De pequeño, cuando comencé a frecuentar a los ciudadanos de mi clase, o sea a los niños, me encantaba dibujar caricaturas de los profes; entre otras cosas porque me proporcionaban un notable prestigio entre la peña. Aún conservo algunos libros de texto atiborrados de ellas en los escasos márgenes blancos de sus páginas.
Sin embargo, cuando la vida me condujo hasta la profesión de pintamonas en los papeles, nunca tuve la tentación de meterme en la nómina especializada de los caricaturistas. Y eso que siempre me fascinaron los rostros de las personas; y que, durante un tiempo, me gané la vida dibujando retratos de los protagonistas del momento.
Viene esto al caso de una reflexión que hace tiempo que me ronda la cabeza, y que trata sobre la naturaleza de los “humoristas” de nuestra historia reciente (la historia reciente de nuestro país empieza, como todos sabeis, con la llamada transición política).
Pues bien, por más que reviso mis archivos, salvo con la excepción del maestro Mingote (maestro por tantas razones), no encuentro ningún caso en el que el autor nos invite a una sonrisa sin hacer escarnio de alguien socialmente notable en base a una deformación de su imagen; ya sea esa escrita, dibujada o imitada de viva voz.
Es como si no fuesen capaces de inventar una historia divertida o ingeniosa protagonizada por la gente corriente. Como si algo en su personalidad les impidiese reírse de sí mismos. Que era lo que hacían los chistes de “antes”. Aquellos a los que mi abuela ramataba, después de troncharse de risa, con un: “ Pero eso eso no puede ser verdad…” Eugenio, su silla y su cigarrillo, constituyeron un singular ejemplo de archivo viviente de esas pequeñas obras del arte de hacer reir, lamentablemente desaparecido.
Esto me lleva a pensar que las nuevas generaciones de graciosos padecen algo así como un “síndrome caníbal” que les impide buscar el alimento de su ingenio fuera de esa dieta especializada.
No hay emisión radiofónica o espacio televisivo o papel impreso que no cuente en su nómina con un “imitador–caricato”, (o un comentarista sarasa, pero eso lo dejo para otro día). Sería seguramente muy interesante que alguno de los injustamente desacreditados psicoanalistas (argentinos lacanianos, o no), fuera rescatado del paro y nos ofreciese algún comentario sobre ese afán vampirista de la personalidad ajena que aqueja a esos profesionales; y, sobre todo, sobre el efecto catártico que estimulan en su público.
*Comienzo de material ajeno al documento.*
Definition make_slot (self : t) (busword nwords i : Z) : slot :=
  let nbits := Z.min (size self - i * busword) busword in
  let sc := CSR.mk nbits (if nwords =? 0 then name self else name self +:+ str i) in
  let lo := i * busword in
  let hi := lo + nbits in
  let rd :=
    if alignment_bits self <=? lo then WSlice lo hi
    else if alignment_bits self <? hi
         then WCatZeros (hi - alignment_bits self) (alignment_bits self) hi
         else WZero in
  let wr :=
    if (1 <? nwords) && atomic_write self
    then (if i =? 0 then Commit else ToBackstore (lo - busword) (hi - busword))
    else ToStorage lo hi in
  mkslot i sc lo hi rd wr.

Definition do_finalize (self : t) (busword : Z) : result hardware :=
  nwords ← py_floordiv (size self + busword - 1) busword;
  let backstore :=
    if (1 <? nwords) && atomic_write self then Some (size self - busword) else None in
  let scs := map (make_slot self busword nwords) (reversed_range nwords) in
  match last scs with
  | None => Raise (UnboundLocalError "sc")
  | Some s => Ok (mkhw scs backstore (index s))
  end.

(** *** Clocked behaviour of the emitted statements *)

Record state : Type := mkstate {
  storage_full : Z;
  backstore : Z;
  re : bool
}.

(** What is driven during one clock cycle: the design's [we] and
    [dat_w], and for the simple CSR of index [i] its strobe
    [sc_re i] and its write data [sc_r i]. *)
Record inputs : Type := mkinputs {
  we : bool;
  dat_w : Z;
  sc_re : Z -> bool;
  sc_r : Z -> Z
}.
Esto último nos conduciría, así mismo, a una reflexión más profunda y general (si seguieramos la lógica de la oferta y la demanda) sobre esa característica ontológica de nuestro pueblo que se emparenta con la depredación. Pero ese es otro problema.
Aquí hay una larga tradición en el deporte del “despelleje”. Es cierto. Pero los innumerables seguidores que Quevedo ha tenido en los senderos de la ironía, la sátira y el remoquete, siempre demostraron, con mayor o menor fortuna, un trabajo del espíritu hecho en base a la aproximación al límite, justo sin rebasarlo. Claro, eso no es fácil; pero en eso consistía la cosa.
También en el territorio de la baja cuna cultural existieron talentos especialmente dotados para la guasa que, aunque nunca pasaron el fielato de la consagración, fueron avalados por esa otra academia de la lengua que es la transmisión oral. Este fenómeno es aún espléndidamente notorio en lugares de gran tradición humorística como es Cádiz.
Finalmente, al parecer también padecemos otros síndromes que limitan nuestra capaciadad para la risa. Son los derivados de ese otro chiste del que nadie se ríe y que se conoce como la “correción política”. ¡Ojito con reirse de los islamistas!¡…O de los gays! ¡…O de las feministas!¡Teneis montones de cristianos, de judíos y de leperos para desahogaros!¡Tengamos la fiesta en paz!
No está facil esto de la risa. No. A lo mejor es otra de las consecuencias de la revolución de las masas.